Maybe it's my imagination, but Bama was very soft and fluffy this morning...maybe the comb, maybe the intensive brushing session.


----------



## Suzi (Oct 27, 2010)

Ewokpup said:


> It came, along with the wooden handle. I tried it out for a tiny bit tonight, didn't seem to hit any matts, although she had a brushing session with the Andis comb and a pin brush.
> 
> Will this comb suffice, or is there another comb I should consider?


 I haven't seen the one with a wooden handle. I keep wanting to buy a CC buttercomb but still haven't.


----------



## Thumper (Feb 18, 2007)

I love mine!


----------



## Ewokpup (Nov 3, 2012)

The wood handles are sold separately. There are two sizes and you can swap the combs in and out. I didn't plan to get a handle...I just accidentally ordered the wrong thing at first on amazon.


----------



## Grindstone50 (Feb 13, 2012)

*Pin Brush*



Ewokpup said:


> Thanks!
> I think I saw a pin brush on their website on sale.
> 
> Maybe it's my imagination, but Bama was very soft and fluffy this morning...maybe the comb, maybe the intensive brushing session.

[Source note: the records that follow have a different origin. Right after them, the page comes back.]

(** The checks of a resumed session. *)
Definition check_resumed (s : SessionState.t X) (suite : cipherSuite) (m : serverHelloMsg.t) : CM unit :=
  let* v := on_conn (get (@vers S A C K)) in
  if negb (SessionState.version s =? v) then
    calert_then alertHandshakeFailure (EText "tls: server resumed a session with a different version")
  else if negb (SessionState.cipherSuite s =? id suite) then
    calert_then alertHandshakeFailure (EText "tls: server resumed a session with a different cipher suite")
  else if negb (eqb (SessionState.extMasterSecret s) (serverHelloMsg.extendedMasterSecret m)) then
    calert_then alertHandshakeFailure (EText "tls: server resumed a session with a different EMS extension")
  else restore_session s.

(** The suite, and the session if the server resumes it. *)
Definition processServerHello12 (hello : clientHelloMsg.t) (m : serverHelloMsg.t) (session : option (SessionState.t X))
  : CM (cipherSuite * option (SessionState.t X)) :=
  let* s := pickCipherSuite hello m in
  if negb (serverHelloMsg.compressionMethod m =? compressionNone) then
    calert_then alertIllegalParameter (EText "tls: server selected unsupported compression format")
  else
    let supportsPointFormat := existsb (fun p => p =? pointFormatUncompressed) (serverHelloMsg.supportedPoints m) in
    let offeredNonCompressedFormat := existsb (fun p => negb (p =? pointFormatUncompressed)) (serverHelloMsg.supportedPoints m) in
    if negb supportsPointFormat && offeredNonCompressedFormat then
      cfail (EText "tls: server offered only incompatible point formats")
    else
      let* _ := check_renegotiation m in
      let* _ := or_calert alertUnsupportedExtension
        (checkALPN (clientHelloMsg.alpnProtocols hello) (serverHelloMsg.alpnProtocol m) false) in
      let scts := match serverHelloMsg.scts m with [] => None | l => Some l end in
      let* _ := cmodify (ClientConn.set_info (fun i =>
        set_stapled (ocspResponse i) scts (set_clientProtocol (serverHelloMsg.alpnProtocol m) i))) in
      match session with
      | Some sess =>
          if serverResumedSession session hello m then
            let* _ := check_resumed sess s m in cret (s, Some sess)
          else cret (s, None)
      | None => cret (s, None)
      end.

(** ** The full handshake *)

(** CertificateStatus. *)
Definition read_status (msg : handshakeMessage) (hs : hstate) : CM (handshakeMessage * hstate) :=
  match msg with
  | CertificateStatus cs =>
      if negb (serverHelloMsg.ocspStapling (serverHello hs)) then
        calert_then alertUnexpectedMessage (EText "tls: received unexpected CertificateStatus message")
      else
        let* _ := cmodify (ClientConn.set_info (fun i =>
          set_stapled (Some (certificateStatusMsg.response cs)) (conn_scts i) i)) in
        read12 hs
  | _ => cret (msg, hs)
  end.

(** The server's certificates: verified in the first handshake, the same leaf
    in the others. *)
Definition check_certificates (certificates : list bytes) : CM unit :=
  let* n := on_conn (get handshakes) in
  if n =? 0 then verifyServerCertificate dyn_off rand fips config certificates else
  let* i := cget ClientConn.info in
  match peerCertificates i, certificates with
  | leaf :: _, cert :: _ =>
      if negb (bool_decide (Raw leaf = cert)) then
        calert_then alertBadCertificate (EText "tls: server's identity changed during renegotiation")
      else cret tt
  | _, _ => clift (Panic index_out_of_range)
  end.

(** The public key of [c.peerCertificates[0]]. *)
Definition server_key : CM (PublicKey P) :=
  let* i := cget ClientConn.info in
  match peerCertificates i with
  | leaf :: _ => cret (cert_PublicKey leaf)
  | [] => clift (Panic index_out_of_range)
  end.

(** [keyAgreement.processServerKeyExchange]: the result, and the receiver. *)
Definition process_skx (ka : keyAgreement) (hs : hstate) (pub : PublicKey P) (skx : serverKeyExchangeMsg.t)
  : CM (outcome conn_error unit * keyAgreement) :=
  match ka with
  | kaRSA => cret (rsaKeyAgreement.processServerKeyExchange, kaRSA)
  | kaECDHE ka =>
      let* n := next_rand in
      let '(r, ka) := ecdheKeyAgreement.processServerKeyExchange (generated n) (hello hs) (serverHello hs) pub skx ka in
      cret (r, kaECDHE ka)
  end.

(** ServerKeyExchange. *)
Definition read_skx (msg : handshakeMessage) (ka : keyAgreement) (hs : hstate)
  : CM (handshakeMessage * keyAgreement * hstate) :=
  match msg with
  | ServerKeyExchange skx =>
      let* pub := server_key in
      let* (r, ka) := process_skx ka hs pub skx in
      let* _ := or_calert alertIllegalParameter r in
      let k := serverKeyExchangeMsg.key skx in
      let* _ := (if (3 <=? length k)%nat && (nth_byte k 0 =? 3)
                 then cmodify (ClientConn.set_info (set_curveID ((nth_byte k 1 ≪ 8) ||| nth_byte k 2))) else cret tt) in
      let* (msg, hs) := read12 hs in
      cret (msg, ka, hs)
  | _ => cret (msg, ka, hs)
  end.

(** CertificateRequest: the request and the certificate to send. *)
Definition read_request (msg : handshakeMessage) (hs : hstate)
  : CM (handshakeMessage * option (certificateRequestMsg.t * clientCertificate X P) * hstate) :=
  match msg with
  | CertificateRequest certReq =>
      let* v := on_conn (get (@vers S A C K)) in
      let* chain := or_calert alertInternalError (getClientCertificate fips config (certificateRequestInfoFromMsg v certReq)) in
      let* (msg, hs) := read12 hs in
      cret (msg, Some (certReq, chain), hs)
  | _ => cret (msg, None, hs)
  end.

(** [keyAgreement.generateClientKeyExchange] *)
Definition generate_ckx (ka : keyAgreement) (vers : Z) (pub : PublicKey P)
  : CM (outcome conn_error (bytes * clientKeyExchangeMsg.t)) :=
  match ka with
  | kaRSA =>
      let* n := next_rand in
      cret (rsaKeyAgreement.generateClientKeyExchange (H:=keys_at n)
        (fun len => match rand n len with Some b => Ret b | None => Err ERand end) vers pub)
  | kaECDHE ka => cret (fst (ecdheKeyAgreement.generateClientKeyExchange ka))
  end.

(** The master secret. *)
Definition derive_master (preMasterSecret : bytes) (hs : hstate) : CM hstate :=
  let* v := on_conn (get (@vers S A C K)) in
  if serverHelloMsg.extendedMasterSecret (serverHello hs) then
    let* _ := cmodify (ClientConn.set_info (set_extMasterSecret true)) in
    let* sum := clift (finishedHash.Sum (finishedHash hs)) in
    let* s := clift (extMasterFromPreMasterSecret v (suite hs) preMasterSecret sum) in
    cret (set_masterSecret s hs)
  else if fips then
    calert_then alertHandshakeFailure (EText "tls: FIPS 140-3 requires the use of Extended Master Secret")
  else
    let* s := clift (masterFromPreMasterSecret v (suite hs) preMasterSecret
      (clientHelloMsg.random (hello hs)) (serverHelloMsg.random (serverHello hs))) in
    cret (set_masterSecret s hs).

The pin brush I was speaking of has wooden bristles! and a black handle

I love them too. The three dogs also love the boar's bristle brush I purchased for myself....and didn't use. 
It is not a dog brush, but is for people


----------



## TilliesMom (Sep 30, 2010)

The #005 buttercomb is my work horse tool... If I could only have 1 comb/brush, THIS would be IT. I don't think you need anything else!!


----------



## Laurief (Nov 7, 2006)

I LOVE my CC combs and brushes. I have three combs, but sadly end up losing one or two every so often, and I have two of the wood pin brushes, one for my grooming bag, and one for my bedroom, and I LOVE LOVE LOVE that brush. I does a good job (when there are no mats) and it is very comfortable for the pups so they dont fight a grooming too much.


----------



## Ewokpup (Nov 3, 2012)

TilliesMom said:


> The #005 buttercomb is my work horse tool... If I could only have 1 comb/brush, THIS would be IT. I don't think you need anything else!!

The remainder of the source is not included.